The decreased pollen vitality was related to its changed structure^38,39, inner contents^40,41, and endogenous phytohormones^42,43. Specifically, pollen abortion could be triggered by abnormal degradation of tapetum^41,44, disturbed mitochondrial metabolism^45,46, and abnormal dissolution of callose walls⁴⁷. Meanwhile, the disturbed sugar metabolism in male reproductive organ was regarded as one reason for pollen sterile in several crops under water deficit^34,44,48. Anther development and pollen maturing dependent on the photoassimilate from the source tissues. Leaf productivity could be reduced by water deficit because of stoma closure⁴⁹ and the weakened photosynthetic system^50,51. The vascular bundle system that connects source and sink is essential for assimilate transportation and allocation, which was decreased by water deficit in both number and size⁵². The strength of sink could also have a feedback to assimilation production of source tissue⁵³. Thus, the balance of “source-flow-sink” system is of great importance for male reproductive development^54,55.

Compared to cleistogamous crops, there were few researches focusing on male reproductive organ development in maize even under water deficits. In this study, we focused on male reproductive organ development under different timings of water deficit, and explored the effect of water deficits on pollen vitality, and the possible underlying accessories. Exterior and interior ultra-structure of pollen grains, anther fresh weight, vascular bundle number and its organizational structure in tassel pedicel were observed around tasseling to explain their relationship with pollen vitality under water deficit.

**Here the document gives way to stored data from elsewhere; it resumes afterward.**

(** * Johnny assembler: a shallow embedding of [assembler.js]

    The development follows the three stages of the source file:
    [lexer] (text to tokens), [parser] (tokens to expressions) and
    [assembler] (expressions to a memory image, with a relocation pass
    that evaluates the deferred operands through the host's [eval]).

    Conventions of the embedding.
    - A run ends in [Ok v] (normal return), [Throw ex] (an exception
      reaches the caller) or [Unmodelled] (the run leaves the part of
      JavaScript that is described here).  Nothing is ever claimed
      about an [Unmodelled] run.
    - JavaScript numbers are mathematical integers ([Z]).  Every place
      where a double could lose precision (magnitude of 2^53 or more)
      yields [Unmodelled] instead of a value.
    - Source text is a [string] of 8-bit characters; a character above
      127 that reaches [peek] yields [Unmodelled], because
      [toUpperCase] is only described here for 7-bit characters.
    - A thrown exception is a value of [js_error], which keeps the
      kind of the error and the data of its message; [console.log] is
      dropped.
    - Loops over an index into an array are recursions over the part
      of the array from the index on. *)

From Stdlib Require Import ZArith Ascii String List Lia Bool DecimalString DecimalPos.
From stdpp Require Import base numbers list strings gmap.

Local Open Scope string_scope.
Local Open Scope list_scope.
Local Open Scope Z_scope.

(** ** Results of a run *)

Inductive js_error : Type :=
| NoSuchDirective (directive : string) (line : Z)
| UnexpectedSymbol (char : ascii) (line : Z)
| ExpectedToken (types : list Z) (got : Z)
| InvalidArgCount (expected : option nat) (got : nat)
| NotANumber
| EmittingOutsideOfMemory
| JsTypeError
| JsSyntaxError
| JsReferenceError (name : string)
| ErrorWhileParsingLine (line : Z) (ex : js_error)
| ErrorWhileAssemblingLine (line : Z) (ex : js_error).

Inductive outcome (A : Type) : Type :=
| Ok (a : A)
| Throw (ex : js_error)
| Unmodelled.

Arguments Ok {A} a.
Arguments Throw {A} ex.
Arguments Unmodelled {A}.

Definition bind {A B : Type} (m : outcome A) (k : A -> outcome B) : outcome B :=
  match m with
  | Ok a => k a
  | Throw ex => Throw ex
  | Unmodelled => Unmodelled
  end.

Notation "'let*' x ':=' m 'in' k" := (bind m (fun x => k))
  (at level 10, x name, m at level 100, k at level 200).

(** The largest magnitude below which integer arithmetic on doubles is exact. *)
Definition MAX_SAFE : Z := 2 ^ 53.

Definition exact (z : Z) : outcome Z :=
  if (Z.abs z <? MAX_SAFE) then Ok z else Unmodelled.

(** ** Tokens and the fixed tables *)

Inductive token : Type :=
| T_IDENT (name : string)
| T_NUMBER (value : Z)
| T_ARITH_SYMBOL (char : ascii)
| T_LABEL_MAKER
| T_INSTRUCTION (index : Z)
| T_DIRECTIVE (index : Z)
| T_LINENUM (line : Z)
| T_COMMA.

Plant growing and water regimes

Hybrid maize Zhengdan 958 was used as material in this study. Plants were growing in cement sealed ponds under rainout shelter during 2014-2016 at Shangzhuang Experimental Station, China Agricultural University (Beijing, China), as shown in Li et al.⁵² . Plants were thinned at the 3-leaf stage and then plant density was established with 0.6 m row spacing and 0.2 m plant spacing. In order to meet the nutrient requirement for plant growth, N (60 kg ha^-1), P (90 kg P₂O₅ ha^-1), K (150 kg K₂O ha^-1) were evenly scattered on the soil surface, and then plowed into soil by shovels before planting. Top-dressing was proceeded at the 12-leaf stage through furrowing application with 120 kg ha^-1 N. During maize growth season, cutworm (Agrotis segetum) and corn borers (Ostrinia nubilalis) were controlled by applying phoxim at the 3-leaf stage and carbofuran at the 10-leaf stage, respectively. Weeds were removed artificially when it is necessary. The plant material employed in the present is in compliance with relevant institutional, national, and international guidelines and legislation.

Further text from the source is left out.